«Estoy acostumbrado a que los pacientes mueran, pero luego me senté en el automóvil a maldecir un par de veces»

Médicos y enfermeras hablan de los pacientes que cambiaron sus vidas. Esta semana: el profesional de la salud Julian Hooikaas.

Elena de Visser

“Era un lunes por la noche y pensamos que lo lograría. Llevaba unos días en nuestra unidad con covid, un septuagenario con tantos problemas de salud adicionales que habíamos decidido juntos que no iría a cuidados intensivos. Acababa de comenzar mi turno de noche, caminé mi primera ronda, lo estaba haciendo bastante bien. Cinco minutos más tarde sonó el timbre y él yacía en la cama sin aliento.

“En ese momento estaba peleando por un lugar en el hospital. La epidemia estaba en su apogeo, acababa de empezar a trabajar en una sala de 75 camas construida apresuradamente. La enfermedad era tan impredecible que los pacientes podían deteriorarse repentinamente de manera dramática sin previo aviso, era una situación irreal. La noche anterior, 22 pacientes habían muerto en nuestra sala. Sin sus seres queridos a su lado. Cortó a nuestro equipo, cuando llegó la mañana todos habíamos estado llorando en el pasillo.

“Y luego apareció este tipo, parecía que iba a ser la muerte número 23. Tuve que darle a su única hija las malas noticias. Resultó estar en un hospital al otro lado del país, donde estaba bajo un tratamiento de cáncer severo. Ella preguntó si podía venir, quería hacer todo lo posible para ver a su padre. Pero estábamos luchando con una gran falta de ropa protectora y también pensamos que no sería una buena idea dejar que un paciente con cáncer entrara en contacto con este virus. Ella se echó a llorar. Su padre siempre había estado ahí para ella, me dijo, después de cada operación, cada quimioterapia se había sentado al lado de su cama y ahora no podía estar con él en sus últimas horas?

“Todos los pacientes con corona que había visto morir hasta entonces habían permanecido desconocidos, había sucedido tan rápido, pero ahora estaba parado allí, afuera en la noche clara y fría y ya no podía apagar mis emociones. Sus palabras me hicieron entender qué tipo de hombre era este, un padre cariñoso que había tratado de hacer pasar a su hijo por la angustia. Es un momento que nunca olvidaré, sentí que tenía que hacer algo.

“Saqué mi computadora portátil del auto, la puse en su mesita de noche y luego le di a su hija mi dirección de Skype. De esta forma podía verlo más lejos en su pantalla, hablar con él y cuidarlo. A mitad de la noche, también se unieron sus dos nietos. Oyó su voz, dijo que era buena, y vi lo tranquilo que lo tranquilizó. No podía quedarme con él por mucho tiempo, la campana seguía sonando. A las seis de la mañana, su hija llamó a la sala, ya no lo escuchó. Resultó estar muerto.

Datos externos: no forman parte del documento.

(* ===== verification/SqlText.v ===== *)
(** How a backend reads the text it is sent: the specification the renderer is
    judged by.

    [scan] follows the lexical rules of PostgreSQL (with standard conforming
    strings) far enough to tell code from literals: quoted names and strings
    with doubled quotes, comments, dollar quotes, statement separators and
    nested brackets.  [read_quoted] and [read_identifier] read one token. *)
From S2P Require Import Prelude Types Diagnostics Syntax Suggest Render.
From Stdlib Require Import Ascii.

(** ** Characters *)

Definition digit_char (c : Ascii.ascii) : bool := is_ascii_digit (byte_of c).
(** Letters, digits, underscores and the bytes of non-ASCII characters. *)
Definition word_char (c : Ascii.ascii) : bool :=
  is_ascii_alphanumeric (byte_of c) || is_char "_"%char (byte_of c) || (128 <=? byte_of c)%N.

(** ** The scanner *)

(** What the last character of the code was. *)
Inductive last_char := LOther | LWord | LDash | LSlash | LDollar.
Inductive mode := Code (l : last_char) | InString | InQuoted.

(** The mode, and the closing brackets that are expected. *)
Definition scan_state : Type := mode * list Ascii.ascii.

Definition closer (c : Ascii.ascii) : option Ascii.ascii :=
  if Ascii.eqb c "(" then Some ")"%char else if Ascii.eqb c "[" then Some "]"%char else None.
Definition is_closer (c : Ascii.ascii) : bool := Ascii.eqb c ")" || Ascii.eqb c "]".

(** A quote after a word or a dollar would be a prefixed literal ([E'...']). *)
Definition prefixes (l : last_char) : bool := match l with LWord | LDollar => true | _ => false end.

Definition scan_code (c : Ascii.ascii) (l : last_char) (st : list Ascii.ascii) : option scan_state :=
  if word_char c then
    match l with LDollar => if digit_char c then Some (Code LWord, st) else None | _ => Some (Code LWord, st) end
  else if Ascii.eqb c "$" then
    match l with LWord => Some (Code LWord, st) | LDollar => None | _ => Some (Code LDollar, st) end
  else if Ascii.eqb c squote then if prefixes l then None else Some (InString, st)
  else if Ascii.eqb c dquote then if prefixes l then None else Some (InQuoted, st)
  else if is_closer c then
    match st with k :: st => if Ascii.eqb c k then Some (Code LOther, st) else None | [] => None end
  else if Ascii.eqb c "-" then match l with LDash => None | _ => Some (Code LDash, st) end
  else if Ascii.eqb c "/" then Some (Code LSlash, st)
  else if Ascii.eqb c "*" then match l with LSlash => None | _ => Some (Code LOther, st) end
  else if Ascii.eqb c ";" then None
  else match closer c with Some k => Some (Code LOther, k :: st) | None => Some (Code LOther, st) end.

Definition scan_char (c : Ascii.ascii) (x : scan_state) : option scan_state :=
  match x.1 with
  | Code l => scan_code c l x.2
  | InString => Some (if Ascii.eqb c squote then Code LOther else InString, x.2)
  | InQuoted => Some (if Ascii.eqb c dquote then Code LOther else InQuoted, x.2)
  end.

Fixpoint scan (s : string) (x : scan_state) : option scan_state :=
  match s with
  | EmptyString => Some x
  | String c s => scan_char c x ≫= scan s
  end.

Definition calm (l : last_char) : Prop := l = LOther ∨ l = LWord.

(** A text that is whole: it closes what it opens, it is no comment, and ends
    where any text may follow. *)
Definition sealed (s : string) : Prop :=
  ∀ st, ∃ l, calm l ∧ scan s (Code LOther, st) = Some (Code l, st).

(** ** Reading one token *)

(** After the opening quote [q]: the content and the rest. *)
Fixpoint read_quoted (q : Ascii.ascii) (s : string) : option (string * string) :=
  match s with
  | EmptyString => None
  | String c s =>
      if Ascii.eqb c q then
        match s with
        | String d s' =>
            if Ascii.eqb d q then (λ p, (String q p.1, p.2)) <$> read_quoted q s' else Some ("", s)
        | EmptyString => Some ("", "")
        end
      else (λ p, (String c p.1, p.2)) <$> read_quoted q s
  end.

(** The same where a backslash escapes the next character, as in ClickHouse. *)
Fixpoint read_escaped (q : Ascii.ascii) (s : string) : option (string * string) :=
  match s with
  | EmptyString => None
  | String c s =>
      if Ascii.eqb c "\" then
        match s with
        | String d s' => (λ p, (String d p.1, p.2)) <$> read_escaped q s'
        | EmptyString => None
        end
      else if Ascii.eqb c q then
        match s with
        | String d s' =>
            if Ascii.eqb d q then (λ p, (String q p.1, p.2)) <$> read_escaped q s' else Some ("", s)
        | EmptyString => Some ("", "")
        end
      else (λ p, (String c p.1, p.2)) <$> read_escaped q s
  end.

Definition name_char (c : Ascii.ascii) : bool := word_char c || Ascii.eqb c "$".

Fixpoint read_word (s : string) : string * string :=
  match s with
  | EmptyString => ("", "")
  | String c s' => if name_char c then let p := read_word s' in (String c p.1, p.2) else ("", s)
  end.

(** The words PostgreSQL reserves, so that they name no column, table or alias
    (SQL Key Words, "reserved" and "reserved (can be function or type)"). *)
Definition postgres_reserved : list string :=
  ["all"; "analyse"; "analyze"; "and"; "any"; "array"; "as"; "asc"; "asymmetric"; "authorization"; "binary"; "both";
   "case"; "cast"; "check"; "collate"; "collation"; "column"; "concurrently"; "constraint"; "create"; "cross";
   "current_catalog"; "current_date"; "current_role"; "current_schema"; "current_time"; "current_timestamp";
   "current_user"; "default"; "deferrable"; "desc"; "distinct"; "do"; "else"; "end"; "except"; "false"; "fetch";
   "for"; "foreign"; "freeze"; "from"; "full"; "grant"; "group"; "having"; "ilike"; "in"; "initially"; "inner";
   "intersect"; "into"; "is"; "isnull"; "join"; "lateral"; "leading"; "left"; "like"; "limit"; "localtime";
   "localtimestamp"; "natural"; "not"; "notnull"; "null"; "offset"; "on"; "only"; "or"; "order"; "outer"; "overlaps";
   "placing"; "primary"; "references"; "returning"; "right"; "select"; "session_user"; "similar"; "some";
   "symmetric"; "system_user"; "table"; "tablesample"; "then"; "to"; "trailing"; "true"; "union"; "unique"; "user";
   "using"; "variadic"; "verbose"; "when"; "where"; "window"; "with"].

(** How PostgreSQL reads the name of a column, a table or an alias: a quoted
    name as it is, and a word that is not reserved in lower case. *)
Definition read_identifier (s : string) : option (string * string) :=
  match s with
  | EmptyString => None
  | String c s' =>
      if Ascii.eqb c dquote then read_quoted dquote s'
      else let p := read_word s in
           let word := to_ascii_lowercase p.1 in
           if String.eqb word "" || existsb (String.eqb word) postgres_reserved then None else Some (word, p.2)
  end.

Definition starts_with (f : Ascii.ascii → bool) (s : string) : bool :=
  match s with String c _ => f c | EmptyString => false end.

(** ** Facts: strings *)

Lemma scan_app a b x : scan (a +:+ b) x = scan a x ≫= scan b.
Proof.
  revert x. induction a as [|c a IH]; intros x; [done|].
  change (scan_char c x ≫= scan (a +:+ b) = (scan_char c x ≫= scan a) ≫= scan b).
  destruct (scan_char c x); simpl; [apply IH|done].
Qed.

(** ** Facts: sealed texts

    A [tail] may follow code directly; [glue] is the text between two parts;
    [opens o k] says that [o] opens the bracket that [k] closes. *)

Definition tail (t : string) : Prop :=
  ∀ l st, calm l → ∃ l', calm l' ∧ scan t (Code l, st) = Some (Code l', st).
Definition glue (g : string) : Prop :=
  ∀ l st, calm l → scan g (Code l, st) = Some (Code LOther, st).
Definition opens (o : string) (k : Ascii.ascii) : Prop :=
  is_closer k = true ∧ ∀ l st, calm l → scan o (Code l, st) = Some (Code LOther, k :: st).

Lemma calm_other : calm LOther. Proof. by left. Qed.
Lemma calm_word : calm LWord. Proof. by right. Qed.
Create HintDb seal.
#[export] Hint Resolve calm_other calm_word : seal.

Lemma tail_sealed t : tail t → sealed t.
Proof. intros H st. apply H. auto with seal. Qed.

Lemma tail_nil : tail "".
Proof. intros l st Hl. by exists l. Qed.

Lemma sealed_app a t : sealed a → tail t → sealed (a +:+ t).
Proof.
  intros Ha Ht st. destruct (Ha st) as (l & Hl & E). rewrite scan_app, E. simpl. by apply Ht.
Qed.

Lemma tail_app a t : tail a → tail t → tail (a +:+ t).
Proof.
  intros Ha Ht l st Hl. destruct (Ha l st Hl) as (l' & Hl' & E). rewrite scan_app, E. simpl. by apply Ht.
Qed.

Lemma tail_glue g a : glue g → sealed a → tail (g +:+ a).
Proof. intros Hg Ha l st Hl. rewrite scan_app, Hg by done. simpl. apply Ha. Qed.

Lemma sealed_glue g a : glue g → sealed a → sealed (g +:+ a).
Proof. intros Hg Ha. by apply tail_sealed, tail_glue. Qed.

(** Brackets around a sealed text. *)
Lemma tail_enclosed o k a t : opens o k → sealed a → tail t → tail (o +:+ a +:+ char_text k +:+ t).
Proof.
  intros [Hk Ho] Ha Ht l st Hl. rewrite !scan_app, Ho by done. simpl.
  destruct (Ha (k :: st)) as (l' & Hl' & E). rewrite scan_app, E. simpl.
  assert (Hc : scan_char k (Code l', k :: st) = Some (Code LOther, st)).
  { unfold is_closer in Hk. apply orb_true_iff in Hk as [->%Ascii.eqb_eq| ->%Ascii.eqb_eq]; done. }
  rewrite Hc. apply Ht. auto with seal.
Qed.

Lemma sealed_enclosed o k a t : opens o k → sealed a → tail t → sealed (o +:+ a +:+ char_text k +:+ t).
Proof. intros. by apply tail_sealed, tail_enclosed. Qed.

(** Two parts in brackets. *)
Lemma tail_enclosed2 o k a g b t :
  opens o k → sealed a → glue g → sealed b → tail t → tail (o +:+ a +:+ g +:+ b +:+ char_text k +:+ t).
Proof.
  intros Ho Ha Hg Hb Ht. rewrite <- (string_app_assoc g b), <- (string_app_assoc a).
  apply tail_enclosed; [done| |done]. by apply sealed_app, tail_glue.
Qed.

(** ** Facts: words and numbers *)

Fixpoint all_chars (f : Ascii.ascii → bool) (s : string) : bool :=
  match s with String c s => f c && all_chars f s | EmptyString => true end.

Lemma all_chars_bytes (f : N → bool) s : forallb f (bytes s) = all_chars (λ c, f (byte_of c)) s.
Proof. induction s as [|c s IH]; [done|]. simpl. by rewrite <- IH. Qed.

Lemma all_chars_impl (f g : Ascii.ascii → bool) s :
  (∀ c, f c = true → g c = true) → all_chars f s = true → all_chars g s = true.
Proof.
  intros H. induction s as [|c s IH]; simpl; [done|]. rewrite !andb_true_iff. intros [? ?]. auto.
Qed.

Lemma scan_word s l st :
  all_chars name_char s = true → l ≠ LDollar → s ≠ "" → (starts_with word_char s = true ∨ l = LWord) →
  scan s (Code l, st) = Some (Code LWord, st).
Proof.
  revert l. induction s as [|c s IH]; intros l Hs Hl Hne Hf; [done|].
  simpl in Hs. apply andb_true_iff in Hs as [Hc Hs]. cbn [scan scan_char fst snd].
  assert (E : scan_code c l st = Some (Code LWord, st)).
  { unfold scan_code. unfold name_char in Hc. simpl in Hf. destruct (word_char c) eqn:Ew.
    - by destruct l.
    - destruct Hf as [| ->]; [done|]. simpl in Hc. by rewrite Hc. }
  rewrite E. simpl. destruct s as [|d s]; [done|]. by apply IH; auto.
Qed.

Lemma sealed_word s : all_chars name_char s = true → starts_with word_char s = true → sealed s.
Proof.
  intros Hs Hf st. exists LWord. split; [auto with seal|]. apply scan_word; auto; by destruct s.
Qed.

Lemma word_name_char c : word_char c = true → name_char c = true.
Proof. intros H. unfold name_char. by rewrite H. Qed.

Lemma digit_word_char c : digit_char c = true → word_char c = true.
Proof. unfold digit_char, word_char, is_ascii_alphanumeric. intros ->. by rewrite orb_true_r. Qed.

Lemma show_N_go n s :
  all_chars digit_char s = true → s ≠ "" →
  all_chars digit_char (pretty_N_go n s) = true ∧ pretty_N_go n s ≠ "".
Proof.
  revert s. induction (N.lt_wf_0 n) as [n _ IH]. intros s Hs Hne.
  destruct (decide (0 < n)%N) as [Hn|Hn].
  - rewrite pretty_N_go_step by done. apply IH; [by apply N.div_lt|simpl|done].
    rewrite Hs, andb_true_r. assert (Hm : (n mod 10 < 10)%N) by (by apply N.mod_lt).
    unfold pretty_N_char. by repeat case_match.
  - replace n with 0%N by lia. by rewrite pretty_N_go_0.
Qed.

Lemma show_N_digits n : all_chars digit_char (show_N n) = true ∧ show_N n ≠ "".
Proof.
  unfold show_N, pretty, pretty_N. destruct (decide (n = 0)%N) as [->|Hn]; [done|].
  rewrite pretty_N_go_step by lia. apply show_N_go; [|done]. simpl. rewrite andb_true_r.
  assert (Hm : (n mod 10 < 10)%N) by (by apply N.mod_lt). unfold pretty_N_char. by repeat case_match.
Qed.

(** Digits after anything. *)
Lemma scan_digits s l st :
  all_chars digit_char s = true → s ≠ "" → scan s (Code l, st) = Some (Code LWord, st).
Proof.
  intros Hs Hne. destruct s as [|c s]; [done|]. simpl in Hs. apply andb_true_iff in Hs as [Hc Hs].
  cbn [scan scan_char fst snd].
  assert (E : scan_code c l st = Some (Code LWord, st)).
  { unfold scan_code. rewrite (digit_word_char c Hc). destruct l; by rewrite ?Hc. }
  rewrite E. simpl. destruct s as [|d s]; [done|]. apply scan_word; auto.
  eapply all_chars_impl; [|exact Hs]. intros x Hx. by apply word_name_char, digit_word_char.
Qed.

Lemma scan_show_N n l st : scan (show_N n) (Code l, st) = Some (Code LWord, st).
Proof. destruct (show_N_digits n). by apply scan_digits. Qed.

Lemma sealed_show_N n : sealed (show_N n).
Proof. intros st. exists LWord. rewrite scan_show_N. auto with seal. Qed.

(** ** Facts: quoted texts *)

Lemma replace_with_cons q to c s :
  replace_with q to (String c s) =
  if Ascii.eqb c q then to +:+ replace_with q to s else String c (replace_with q to s).
Proof. done. Qed.

Lemma scan_doubled_string s st : scan (double_char squote s) (InString, st) = Some (InString, st).
Proof.
  induction s as [|c s IH]; [done|]. unfold double_char. rewrite replace_with_cons.
  destruct (Ascii.eqb c squote) eqn:E; [exact IH|].
  cbn [scan scan_char fst snd]. rewrite E. exact IH.
Qed.

Lemma scan_doubled_name s st : scan (double_char dquote s) (InQuoted, st) = Some (InQuoted, st).
Proof.
  induction s as [|c s IH]; [done|]. unfold double_char. rewrite replace_with_cons.
  destruct (Ascii.eqb c dquote) eqn:E; [exact IH|].
  cbn [scan scan_char fst snd]. rewrite E. exact IH.
Qed.

Lemma sealed_string s : sealed (char_text squote +:+ double_char squote s +:+ char_text squote).
Proof.
  intros st. exists LOther. split; [auto with seal|]. rewrite !scan_app. simpl.
  by rewrite scan_app, scan_doubled_string.
Qed.

Lemma sealed_quoted s : sealed (char_text dquote +:+ double_char dquote s +:+ char_text dquote).
Proof.
  intros st. exists LOther. split; [auto with seal|]. rewrite !scan_app. simpl.
  by rewrite scan_app, scan_doubled_name.
Qed.


Lemma read_doubled q s rest :
  starts_with (λ c, Ascii.eqb c q) rest = false →
  read_quoted q (double_char q s +:+ char_text q +:+ rest) = Some (s, rest).
Proof.
  intros Hr. unfold double_char, char_text. rewrite string_app_cons, string_app_nil_l. induction s as [|c s IH].
  - change (replace_with q (String q (String q "")) "") with "".
    rewrite string_app_nil_l, string_app_cons, string_app_nil_l. simpl. rewrite Ascii.eqb_refl.
    destruct rest as [|d rest]; [done|]. simpl in Hr. by rewrite Hr.
  - rewrite replace_with_cons. destruct (Ascii.eqb_spec c q) as [->|Hc].
    + rewrite !string_app_cons, !string_app_nil_l in *. simpl. rewrite Ascii.eqb_refl. by rewrite IH.
    + rewrite string_app_cons. simpl. apply Ascii.eqb_neq in Hc. by rewrite Hc, IH.
Qed.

“Una semana después me contactó para darme las gracias. Me había tomado menos de media hora de mi tiempo, pero eso significaba que padre e hija todavía estaban cerca el uno del otro esa última noche. Poco tiempo después, nos entregaron tabletas en nuestro departamento y pudimos hablar cara a cara con las familias de los pacientes. Me tomó un tiempo sacar su muerte de mi mente. Estoy acostumbrado al hecho de que los pacientes pueden morir, antes siempre lograba aislarme de eso. Pero en esas semanas me senté en el auto maldiciendo algunas veces después de mi turno, por impotencia, porque había terminado en ese campo de batalla. Esa enfermedad daba tanto miedo, los pacientes estaban tan asustados, la tensión en la sala era palpable. Llevábamos una máscara, gafas antisalpicaduras, una redecilla para el pelo y un mono con los pies, después de media noche estábamos hasta los tobillos de sudor, vadeando un pantano imaginario. Apenas podíamos hacernos entender detrás de esa máscara, me comunicaba con los pacientes escribiendo textos en mi teléfono móvil empaquetado.

“Y cuando llegué a casa después del trabajo, todo se trataba de corona en la televisión, en el periódico, en Internet, no había forma de escapar. Caminé por la playa durante noches enteras, donde podía estar triste sin conocer a nadie. Así procesé lo sucedido, llorando y gritando contra el mar rugiente.